Daniel R. Fischel (born December 10, 1950) is the emeritus Lee and Brena Freeman Professor of Law and Business and the 11th dean of University of Chicago Law School. He co-founded Lexecon, and is now chairman and president of Compass Lexecon.

==Early life and education==
Fischel was born in New York City. He graduated from Cornell University in 1972, and received a Master of Arts in American history from Brown University in 1974. Fischel received his J.D. cum laude from the University of Chicago Law School in 1977, where he was comment editor of the University of Chicago Law Review and elected to the Order of the Coif.

==Career==
After graduation, Fischel clerked for Judge Thomas E. Fairchild of the Seventh Circuit Court of Appeals and Justice Potter Stewart of the Supreme Court of the United States. He taught at Northwestern University Law School from 1980 to 1983, the last year of which he was a visiting professor at his alma mater. Fischel joined the University of Chicago Law faculty in 1984, and served as dean from 1998 to 2001, when he resigned due his marriage to another university employee and the university's anti-nepotism policy. During his time as dean, he famously tried to convince Barack Obama that his political career was finished following his resounding defeat to Bobby Rush for U.S. Congress. He also drew controversy in 2009 for his purchase of a condominium in New York for over $8 million, which he sold for nearly $12 million in 2012.

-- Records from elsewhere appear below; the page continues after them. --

(* ===================================================================== *)
(** * excel_converter.py *)
(* ===================================================================== *)

Module excel_converter.
Import Py Re Exn Pandas.

(** The shapes of [data] the callers pass and the converter inspects with
    [isinstance]. *)
#[warnings="-register-all"]
Inductive value :=
| VNone
| VStr (s : str)
| VList (l : list value)
| VDict (d : list (str * value))      (* keys in insertion order, distinct *)
| VFrame (df : DataFrame).

Definition type_name (v : value) : string :=
  match v with
  | VNone => "NoneType"
  | VStr _ => "str"
  | VList _ => "list"
  | VDict _ => "dict"
  | VFrame _ => "DataFrame"
  end.

(** [bool(v)], as [if v:] and [not v] evaluate it. *)
Definition truth (v : value) : result bool :=
  match v with
  | VNone => inr false
  | VStr s => inr (nonempty s)
  | VList l => inr (nonempty l)
  | VDict d => inr (nonempty d)
  | VFrame _ =>
      inl (ValueError,
           py "The truth value of a DataFrame is ambiguous. Use a.empty, a.bool(), a.item(), a.any() or a.all().")
  end.

(** [d.get(key)] *)
Fixpoint get (d : list (str * value)) (key : str) : value :=
  match d with
  | [] => VNone
  | (k, v) :: d' => if str_eqb k key then v else get d' key
  end.

(** What [for x in v] yields. *)
Definition iterate (v : value) : list value :=
  match v with
  | VList l => l
  | VStr s => map (fun c => VStr [c]) s
  | VDict d => map (fun kv => VStr (fst kv)) d
  | VNone | VFrame _ => []
  end.

(** ** The workbook

    A sheet is its title and the values written to its cells, in the
    order of the writes; fonts, fills, borders, alignments and column
    widths do not appear.  openpyxl renames a sheet whose title is in use;
    the titles requested during one conversion differ unless two table
    titles agree on their first 31 characters, and a sheet keeps here the
    title it was created with. *)

Record Worksheet := {
  title : str;
  cells : list ((nat * nat) * str)      (* ((row, column), value) *)
}.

As an expert witness, Fischel testified on behalf of Charles Keating, Ken Lay, and Jeffrey Skilling. His work concerning the collapse of Lincoln Savings and Loan upset plaintiffs' law firm Milberg Weiss, leading Fischel and Lexecon to file a defamation and abuse of process suit, which led to a Supreme Court decision about multi-district litigation (Lexecon Inc. v. Milberg Weiss Bershad Hynes & Lerach, 523 U.S. 26 (1998)) and a $50 million settlement paid to him and/or his firm. A panel of the Tenth Circuit Court of Appeals reversed the conviction of Joseph Nacchio over alleged insider trading of Qwest because Judge Edward Nottingham would not let Fischel testify on Nacchio's behalf. but the entire Circuit en banc reversed the reversal and Nacchio ultimately served jail time (being released in 2013).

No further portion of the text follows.